PROBLEM REQUIREMENTS:
Repeat exactly the lines from the first line of the records through the line containing "Definition BLK_T_OUT : Z := 1.", and nothing more.

+++ INFORMATION SUPPLIED +++

(* ===== verification/VirtioBlk.v ===== *)
(** The virtio block device ([machine/src/virtio/blk.rs]).

    The image is a host file: its bytes and the position the next read or write
    starts at.  Host errors other than reading past the end and seeking past the
    largest file offset do not occur here. *)
From S2P Require Import Prelude Words SystemBus Io CowRam Virtio VirtioConsole.

Definition BLK_DEVICE_ID : Z := 2.
Definition BLK_DEVICE_FEATURES : Z := Z.lor (Z.lor (Z.shiftl 1 2) (Z.shiftl 1 6)) VIRTIO_F_VERSION_1.
Definition SECTOR_SIZE : Z := 512.
Definition BLK_T_IN : Z := 0.
Definition BLK_T_OUT : Z := 1.
Definition BLK_T_FLUSH : Z := 4.
Definition BLK_S_OK : Z := 0.
Definition BLK_S_IOERR : Z := 1.
Definition BLK_S_UNSUPP : Z := 2.

(** ** The host file *)

Record File := mkFile { file_bytes : list Z; file_pos : Z }.
#[export] Instance File_eta : Eta File := fun f => mkFile (file_bytes f) (file_pos f).

Definition file_seek (pos : Z) (f : File) : Result unit IoError * File :=
  if pos <? 2 ^ 63 then (Ok tt, f <| file_pos := pos |>) else (Err InvalidData, f).

Definition file_read_exact (n : Z) (f : File) : Result (list Z) IoError * File :=
  let available := drop (Z.to_nat (file_pos f)) (file_bytes f) in
  if n <=? Z.of_nat (length available)
  then (Ok (take (Z.to_nat n) available), f <| file_pos := file_pos f + n |>)
  else (Err UnexpectedEof, f <| file_pos := file_pos f + Z.of_nat (length available) |>).

(** Writing past the end extends the file, a gap reads as zeros. *)
Definition file_write_all (bytes : list Z) (f : File) : File :=
  let pos := Z.to_nat (file_pos f) in
  let head := take pos (file_bytes f) ++ replicate (pos - length (file_bytes f)) 0 in
  f <| file_bytes := head ++ bytes ++ drop (pos + length bytes) (file_bytes f) |>
    <| file_pos := file_pos f + Z.of_nat (length bytes) |>.

(** ** The device *)

Record VirtioBlk := mkBlk { blk_mmio : VirtioMmio; blk_file : File; sector_count : Z }.
#[export] Instance VirtioBlk_eta : Eta VirtioBlk := fun b => mkBlk (blk_mmio b) (blk_file b) (sector_count b).

Definition set_blk_mmio (m : VirtioMmio) (b : VirtioBlk) : VirtioBlk := b <| blk_mmio := m |>.

(** [config[i..i + bytes.len()].copy_from_slice(bytes)] on the fresh registers. *)
Definition with_config (i : nat) (bytes : list Z) (m : VirtioMmio) : VirtioMmio :=
  m <| config := take i (config m) ++ bytes ++ drop (i + length bytes) (config m) |>.

Definition blk_new (file : File) : VirtioBlk :=
  let size := Z.of_nat (length (file_bytes file)) in
  let sector_count := size / SECTOR_SIZE in
  let mmio := mmio_new BLK_DEVICE_ID BLK_DEVICE_FEATURES 1 in
  let mmio := with_config 0 (to_le_bytes 8 sector_count) mmio in
  let mmio := with_config 20 (to_le_bytes 4 SECTOR_SIZE) mmio in
  mkBlk mmio (file <| file_pos := size |>) sector_count.

Section Blk.
Context {LB : LoopBound}.
Abbreviation M := (DevST VirtioBlk).

Definition on_file {A} (op : File -> A * File) : M A := fun s =>
  let (a, f) := op (blk_file s.1) in Some (a, (s.1 <| blk_file := f |>, s.2)).

(** [u32 as u64 / SECTOR_SIZE], added without overflow check. *)
Definition end_sector (sector length : Z) : Z := wrapping_add64 sector (length / SECTOR_SIZE).

Definition read_sectors (destination length sector : Z) : M (Result unit IoError) :=
  count ← get_dev sector_count;
  if count <? end_sector sector length then mret (Err InvalidData)
  else
    _ ←? on_file (file_seek (wrapping_mul64 sector SECTOR_SIZE));
    buf ←? on_file (file_read_exact length);
    on_view (view_write_bytes destination buf);;
    mret (Ok tt).

Definition write_sectors (source length sector : Z) : M (Result unit IoError) :=
  count ← get_dev sector_count;
  if count <? end_sector sector length then mret (Err InvalidData)
  else
    _ ←? on_file (file_seek (wrapping_mul64 sector SECTOR_SIZE));
    buf ← on_view (peek (view_read_bytes source length));
    on_file (fun f => (tt, file_write_all buf f));;
    mret (Ok tt).

(** The loop over the data buffers; the first error ends it. *)
Fixpoint do_buffers (op : Z -> Z -> M (Result unit IoError)) (bufs : list (Z * Z)) : M Z :=
  match bufs with
  | [] => mret BLK_S_OK
  | (addr, len) :: bufs =>
      r ← op addr len;
      match r with
      | Ok _ => do_buffers op bufs
      | Err _ => mret BLK_S_IOERR
      end
  end.

Definition do_read (sector : Z) (write_bufs : list (Z * Z)) : M Z :=
  do_buffers (fun addr len => read_sectors addr len sector) (removelast write_bufs).

Definition do_write (sector : Z) (read_bufs : list (Z * Z)) : M Z :=
  do_buffers (fun addr len => write_sectors addr len sector) read_bufs.

(** The chain, split into the buffers the device reads and those it writes. *)
Fixpoint collect_chain (fuel : nat) (desc : VirtDesc) (read_bufs write_bufs : list (Z * Z))
    : M (list (Z * Z) * list (Z * Z)) :=
  match fuel with
  | O => panic
  | S fuel =>
      let is_write := negb (Z.land (d_flags desc) VRING_DESC_F_WRITE =? 0) in
      let write_bufs := if is_write then write_bufs ++ [(d_addr desc, d_len desc)] else write_bufs in
      let read_bufs := if is_write then read_bufs else read_bufs ++ [(d_addr desc, d_len desc)] in
      if Z.land (d_flags desc) VRING_DESC_F_NEXT =? 0 then mret (read_bufs, write_bufs)
      else
        desc ← dev_desc blk_mmio 0 (d_next desc);
        collect_chain fuel desc read_bufs write_bufs
  end.

Definition process_request (head : Z) : M Z :=
  desc ← dev_desc blk_mmio 0 head;
  bufs ← collect_chain loop_bound desc [] [];
  let read_bufs := bufs.1 in
  let write_bufs := bufs.2 in
  match read_bufs with
  | [] => mret 0
  | (header_address, header_length) :: data_bufs =>
      if header_length <? 16 then mret 0
      else
        request_type ← on_view (peek (view_read_u32 header_address));
        sector ← on_view (peek (view_read_u64 (wrapping_add64 header_address 8)));
        match list.last write_bufs with
        | None => mret 0
        | Some (status_address, _) =>
            status ← (if request_type =? BLK_T_IN then do_read sector write_bufs
                      else if request_type =? BLK_T_OUT then do_write sector data_bufs
                      else if request_type =? BLK_T_FLUSH then mret BLK_S_OK
                      else mret BLK_S_UNSUPP);
            on_view (view_write_u8 status_address status);;
            let data_written :=
              if request_type =? BLK_T_IN
              then foldl (fun sum buf => wrapping_add32 sum buf.2) 0 (removelast write_bufs) else 0 in
            mret (wrapping_add32 data_written 1)
        end
  end.

Fixpoint blk_notify_loop (fuel : nat) : M unit :=
  match fuel with
  | O => panic
  | S fuel =>
      head ← dev_pop blk_mmio set_blk_mmio 0;
      match head with
      | None => mret tt
      | Some head =>
          used_len ← process_request head;
          dev_push_used blk_mmio 0 head used_len;;
          raise_interrupt blk_mmio set_blk_mmio;;
          blk_notify_loop fuel
      end
  end.

Definition blk_notify : M unit := blk_notify_loop loop_bound.
End Blk.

+++

WRITTEN RESPONSE:
(* ===== verification/VirtioBlk.v ===== *)
(** The virtio block device ([machine/src/virtio/blk.rs]).

    The image is a host file: its bytes and the position the next read or write
    starts at.  Host errors other than reading past the end and seeking past the
    largest file offset do not occur here. *)
From S2P Require Import Prelude Words SystemBus Io CowRam Virtio VirtioConsole.

Definition BLK_DEVICE_ID : Z := 2.
Definition BLK_DEVICE_FEATURES : Z := Z.lor (Z.lor (Z.shiftl 1 2) (Z.shiftl 1 6)) VIRTIO_F_VERSION_1.
Definition SECTOR_SIZE : Z := 512.
Definition BLK_T_IN : Z := 0.
Definition BLK_T_OUT : Z := 1.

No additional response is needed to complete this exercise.